● What is required
When a line of the entries contains the word "chars", report that line.

● Entries shown
%%
(* ===== verification/GoStrings.v ===== *)
(** * The string functions of Go's standard library that Porty uses

    A Go string is a sequence of bytes: here a Rocq string of 8-bit
    characters, so [String.length] is Go's [len].  UTF-8 decoding follows
    unicode/utf8: an invalid byte is one rune of width 1. *)
From S2P Require Import Prelude.

Definition byte_of (c : ascii) : Z := Z.of_N (N_of_ascii c).
Definition len (s : string) : Z := Z.of_nat (String.length s).

(** ** UTF-8 *)
Definition in_range (lo hi b : Z) : bool := (lo <=? b)%Z && (b <=? hi)%Z.
Definition cont (b : Z) : bool := in_range 128 191 b.

(** The well-formed sequence at the head of a byte list: its rune and width. *)
Definition rune_at (l : list Z) : option (Z * nat) :=
  match l with
  | [] => None
  | b0 :: l1 =>
    if (b0 <? 128)%Z then Some (b0, 1)
    else if in_range 194 223 b0 then
      match l1 with
      | b1 :: _ => if cont b1 then Some (((b0 - 192) * 64 + (b1 - 128))%Z, 2) else None
      | _ => None
      end
    else if in_range 224 239 b0 then
      match l1 with
      | b1 :: b2 :: _ =>
        let lo := if (b0 =? 224)%Z then 160%Z else 128%Z in
        let hi := if (b0 =? 237)%Z then 159%Z else 191%Z in
        if in_range lo hi b1 && cont b2
        then Some (((b0 - 224) * 4096 + (b1 - 128) * 64 + (b2 - 128))%Z, 3) else None
      | _ => None
      end
    else if in_range 240 244 b0 then
      match l1 with
      | b1 :: b2 :: b3 :: _ =>
        let lo := if (b0 =? 240)%Z then 144%Z else 128%Z in
        let hi := if (b0 =? 244)%Z then 143%Z else 191%Z in
        if in_range lo hi b1 && cont b2 && cont b3
        then Some (((b0 - 240) * 262144 + (b1 - 128) * 4096 + (b2 - 128) * 64 + (b3 - 128))%Z, 4)
        else None
      | _ => None
      end
    else None
  end.

Record Rune := mkRune { rune : Z; rune_valid : bool; rune_bytes : list ascii }.

(** The runes of a byte list; [skip] bytes still belong to the previous rune. *)
Fixpoint runes_from (skip : nat) (l : list ascii) : list Rune :=
  match l with
  | [] => []
  | c :: l' =>
    match skip with
    | S k => runes_from k l'
    | O =>
      match rune_at (byte_of <$> l) with
      | Some (r, w) => mkRune r true (take w l) :: runes_from (pred w) l'
      | None => mkRune 65533 false [c] :: runes_from 0 l'
      end
    end
  end.

Definition runes (s : string) : list Rune := runes_from 0 (list_ascii_of_string s).

Definition ValidString (s : string) : bool := forallb rune_valid (runes s).
Definition RuneCountInString (s : string) : Z := Z.of_nat (length (runes s)).
(** unicode.IsControl: the C0 and C1 control characters. *)
Definition IsControl (r : Z) : bool := (r <? 32)%Z && (0 <=? r)%Z || in_range 127 159 r.
Definition IsSpace (r : Z) : bool :=
  in_range 9 13 r || (r =? 32)%Z || (r =? 133)%Z || (r =? 160)%Z || (r =? 5760)%Z
  || in_range 8192 8202 r || (r =? 8232)%Z || (r =? 8233)%Z || (r =? 8239)%Z || (r =? 8287)%Z
  || (r =? 12288)%Z.

Definition string_of_runes (l : list Rune) : string := string_of_list_ascii (l ≫= rune_bytes).

Fixpoint drop_while {A} (p : A → bool) (l : list A) : list A :=
  match l with
  | [] => []
  | x :: l' => if p x then drop_while p l' else l
  end.

Definition TrimSpace (s : string) : string :=
  let front := drop_while (λ r, IsSpace (rune r)) (runes s) in
  string_of_runes (reverse (drop_while (λ r, IsSpace (rune r)) (reverse front))).

(** ** Searching *)
Definition HasPrefix (s p : string) : bool := String.prefix p s.
Definition HasSuffix (s p : string) : bool :=
  bool_decide (String.length p ≤ String.length s) &&
  (String.substring (String.length s - String.length p) (String.length p) s =? p)%string.
Definition TrimPrefix (s p : string) : string :=
  if HasPrefix s p then String.substring (String.length p) (String.length s - String.length p) s else s.
Definition TrimSuffix (s p : string) : string :=
  if HasSuffix s p then String.substring 0 (String.length s - String.length p) s else s.
Definition Contains (s sub : string) : bool :=
  match String.index 0 sub s with Some _ => true | None => false end.
Definition ContainsByte (s : string) (c : ascii) : bool :=
  existsb (Ascii.eqb c) (list_ascii_of_string s).
Definition ContainsAny (s chars : string) : bool :=
  existsb (λ c, ContainsByte chars c) (list_ascii_of_string s).

(** [strings.Split] on a separator of one byte. *)
Fixpoint split_from (sep : ascii) (acc : string) (s : string) : list string :=
  match s with
  | EmptyString => [acc]
  | String c s' =>
    if Ascii.eqb c sep then acc :: split_from sep "" s'
    else split_from sep (acc +:+ String c "") s'
  end.
Definition Split (s : string) (sep : ascii) : list string := split_from sep "" s.

(** [strings.ReplaceAll] for a nonempty [old]: leftmost, non-overlapping. *)
Fixpoint replace_from (old new : string) (skip : nat) (s : string) : string :=
  match s with
  | EmptyString => ""
  | String c s' =>
    match skip with
    | S k => replace_from old new k s'
    | O => if String.prefix old s then new +:+ replace_from old new (pred (String.length old)) s'
           else String c (replace_from old new 0 s')
    end
  end.
Definition ReplaceAll (s old new : string) : string := replace_from old new 0 s.

Definition ToLowerByte (c : ascii) : ascii :=
  let b := N_of_ascii c in
  if ((65 <=? b)%N && (b <=? 90)%N)%bool then ascii_of_N (b + 32) else c.

(** ** Character classes of the regular expressions *)
Definition is_digit (c : ascii) : bool := in_range 48 57 (byte_of c).
Definition is_upper (c : ascii) : bool := in_range 65 90 (byte_of c).
Definition is_lower (c : ascii) : bool := in_range 97 122 (byte_of c).
Definition is_alpha (c : ascii) : bool := is_upper c || is_lower c.
Definition is_alnum (c : ascii) : bool := is_alpha c || is_digit c.

(** ** Order *)
Definition string_le (a b : string) : Prop := String.leb a b = true.
#[export] Instance string_le_dec : RelDecision string_le.
Proof. intros a b. unfold string_le. apply _. Defined.
(** It is a total order, the lexicographic one on bytes. *)
Lemma string_le_cons a b s t :
  string_le (String a s) (String b t) ↔ (byte_of a < byte_of b)%Z ∨ a = b ∧ string_le s t.
Proof.
  unfold string_le, String.leb. cbn [String.compare]. unfold Ascii.compare.
  unfold byte_of. destruct (N.compare_spec (Ascii.N_of_ascii a) (Ascii.N_of_ascii b)) as [E|E|E].
  - assert (a = b) as -> by (rewrite <- (Ascii.ascii_N_embedding a), E; apply Ascii.ascii_N_embedding).
    split; [auto|]. intros [?|[_ ?]]; [lia|done].
  - split; [intros _; left; lia|done].
  - split; [done|]. intros [?|[-> _]]; lia.
Qed.
#[export] Instance string_le_trans : Transitive string_le.
Proof.
  intros s. induction s as [|a s IH]; intros [|b t] [|c u]; try done. rewrite !string_le_cons.
  intros [H1|[-> H1]] [H2|[-> H2]]; [left; lia|by left|by left|right]. split; [done|]. by apply (IH t).
Qed.
#[export] Instance string_le_total : Total string_le.
Proof. intros a b. apply String.leb_total. Qed.
#[export] Instance string_le_anti : AntiSymm (=) string_le.
Proof. intros a b. apply String.leb_antisym. Qed.
Definition SortStrings (l : list string) : list string := merge_sort string_le l.
Lemma SortStrings_Permutation l : SortStrings l ≡ₚ l.
Proof. apply merge_sort_Permutation. Qed.
Lemma elem_of_SortStrings x l : x ∈ SortStrings l ↔ x ∈ l.
Proof. by rewrite SortStrings_Permutation. Qed.

Example trim_space_ex : TrimSpace "  a b	" = "a b"%string.
Proof. reflexivity. Qed.
Example replace_all_ex : ReplaceAll "xaay" "a" "[R]" = "x[R][R]y"%string.
Proof. reflexivity. Qed.
Example split_ex : Split "a/b//c" "/" = ["a"; "b"; ""; "c"]%string.
Proof. reflexivity. Qed.
Example valid_utf8_ex : ValidString "1–64" = true ∧ RuneCountInString "1–64" = 4%Z.
Proof. done. Qed.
%%
● Exercise solution
Definition ContainsAny (s chars : string) : bool :=
  existsb (λ c, ContainsByte chars c) (list_ascii_of_string s).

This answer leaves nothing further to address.